** Problem to work on **
Across the entries below, count the lines that contain the word "proximity" and reply with that number only.
■ ■ ■ ■ ■
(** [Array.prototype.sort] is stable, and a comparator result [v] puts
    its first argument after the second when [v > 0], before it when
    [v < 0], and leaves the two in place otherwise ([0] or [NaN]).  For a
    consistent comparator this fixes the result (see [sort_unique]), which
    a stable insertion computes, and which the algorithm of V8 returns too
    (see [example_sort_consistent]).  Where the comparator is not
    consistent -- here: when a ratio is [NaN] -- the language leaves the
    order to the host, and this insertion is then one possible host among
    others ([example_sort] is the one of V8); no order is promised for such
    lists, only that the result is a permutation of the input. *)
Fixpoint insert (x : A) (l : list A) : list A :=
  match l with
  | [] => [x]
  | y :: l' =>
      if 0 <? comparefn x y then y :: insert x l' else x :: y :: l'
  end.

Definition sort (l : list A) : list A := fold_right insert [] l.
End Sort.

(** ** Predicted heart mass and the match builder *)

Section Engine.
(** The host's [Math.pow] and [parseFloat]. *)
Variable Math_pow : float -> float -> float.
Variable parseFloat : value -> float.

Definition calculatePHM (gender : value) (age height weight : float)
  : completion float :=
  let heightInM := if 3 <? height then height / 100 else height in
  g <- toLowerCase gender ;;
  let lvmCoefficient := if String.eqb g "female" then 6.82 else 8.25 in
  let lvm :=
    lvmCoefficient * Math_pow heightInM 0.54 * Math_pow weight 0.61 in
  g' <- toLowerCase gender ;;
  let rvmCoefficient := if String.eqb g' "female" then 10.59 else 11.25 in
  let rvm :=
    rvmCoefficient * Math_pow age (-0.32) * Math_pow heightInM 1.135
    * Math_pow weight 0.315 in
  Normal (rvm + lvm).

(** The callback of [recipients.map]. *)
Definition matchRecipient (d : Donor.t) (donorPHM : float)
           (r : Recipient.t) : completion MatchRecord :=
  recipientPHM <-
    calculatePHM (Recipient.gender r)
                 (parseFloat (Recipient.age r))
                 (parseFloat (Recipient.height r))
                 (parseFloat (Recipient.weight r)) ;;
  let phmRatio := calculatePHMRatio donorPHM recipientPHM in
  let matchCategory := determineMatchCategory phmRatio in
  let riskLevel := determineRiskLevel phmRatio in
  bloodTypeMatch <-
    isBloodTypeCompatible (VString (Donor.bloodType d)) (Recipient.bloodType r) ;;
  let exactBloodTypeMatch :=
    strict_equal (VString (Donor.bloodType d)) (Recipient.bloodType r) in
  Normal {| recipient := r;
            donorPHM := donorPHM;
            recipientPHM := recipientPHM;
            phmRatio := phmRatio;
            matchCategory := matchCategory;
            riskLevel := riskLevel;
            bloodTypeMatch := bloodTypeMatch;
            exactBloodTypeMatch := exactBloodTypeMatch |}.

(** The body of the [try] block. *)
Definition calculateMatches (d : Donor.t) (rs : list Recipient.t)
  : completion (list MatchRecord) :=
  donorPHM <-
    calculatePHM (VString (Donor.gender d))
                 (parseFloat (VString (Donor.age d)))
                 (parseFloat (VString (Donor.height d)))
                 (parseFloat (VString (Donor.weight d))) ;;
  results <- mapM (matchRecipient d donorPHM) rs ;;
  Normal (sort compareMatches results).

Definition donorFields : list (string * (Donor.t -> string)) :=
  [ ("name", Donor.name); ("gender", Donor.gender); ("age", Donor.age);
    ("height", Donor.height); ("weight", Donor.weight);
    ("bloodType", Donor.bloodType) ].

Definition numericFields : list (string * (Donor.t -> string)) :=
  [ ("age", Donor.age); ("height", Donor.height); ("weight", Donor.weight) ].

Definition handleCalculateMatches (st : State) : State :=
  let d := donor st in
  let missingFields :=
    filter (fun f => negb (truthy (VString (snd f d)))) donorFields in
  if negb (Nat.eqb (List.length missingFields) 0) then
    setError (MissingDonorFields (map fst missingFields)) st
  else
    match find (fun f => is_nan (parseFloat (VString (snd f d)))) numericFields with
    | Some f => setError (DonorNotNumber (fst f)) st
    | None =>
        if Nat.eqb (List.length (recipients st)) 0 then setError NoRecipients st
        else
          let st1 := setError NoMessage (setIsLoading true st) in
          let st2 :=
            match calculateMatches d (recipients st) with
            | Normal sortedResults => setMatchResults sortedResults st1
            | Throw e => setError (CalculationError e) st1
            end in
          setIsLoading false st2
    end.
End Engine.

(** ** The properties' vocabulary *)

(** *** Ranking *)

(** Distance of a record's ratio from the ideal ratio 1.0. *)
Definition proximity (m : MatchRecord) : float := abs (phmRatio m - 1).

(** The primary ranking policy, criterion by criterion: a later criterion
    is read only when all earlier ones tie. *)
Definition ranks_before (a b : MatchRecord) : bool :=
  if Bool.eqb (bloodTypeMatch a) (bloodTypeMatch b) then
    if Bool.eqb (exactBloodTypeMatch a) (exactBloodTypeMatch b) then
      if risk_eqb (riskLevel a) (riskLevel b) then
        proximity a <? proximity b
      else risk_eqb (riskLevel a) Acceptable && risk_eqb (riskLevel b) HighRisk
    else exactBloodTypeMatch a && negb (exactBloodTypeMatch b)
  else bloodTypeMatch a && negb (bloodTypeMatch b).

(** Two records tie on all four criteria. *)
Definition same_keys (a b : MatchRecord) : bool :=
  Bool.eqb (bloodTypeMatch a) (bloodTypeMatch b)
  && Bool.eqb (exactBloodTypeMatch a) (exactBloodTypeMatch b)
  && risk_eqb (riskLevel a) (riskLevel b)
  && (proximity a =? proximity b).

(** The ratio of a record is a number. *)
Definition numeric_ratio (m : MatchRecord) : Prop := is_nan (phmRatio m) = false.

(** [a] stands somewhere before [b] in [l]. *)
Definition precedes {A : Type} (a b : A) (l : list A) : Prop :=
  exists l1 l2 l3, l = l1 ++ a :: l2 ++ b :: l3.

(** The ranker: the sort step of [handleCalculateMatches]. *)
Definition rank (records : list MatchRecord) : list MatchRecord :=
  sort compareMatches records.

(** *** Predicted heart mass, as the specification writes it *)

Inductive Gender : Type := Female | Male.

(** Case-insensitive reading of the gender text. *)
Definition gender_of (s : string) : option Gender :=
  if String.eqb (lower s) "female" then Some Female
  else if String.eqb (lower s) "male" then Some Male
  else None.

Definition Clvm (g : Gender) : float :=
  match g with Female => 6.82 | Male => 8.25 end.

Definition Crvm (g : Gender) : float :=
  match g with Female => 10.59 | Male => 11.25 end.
■ ■ ■ ■ ■
** Task output **
3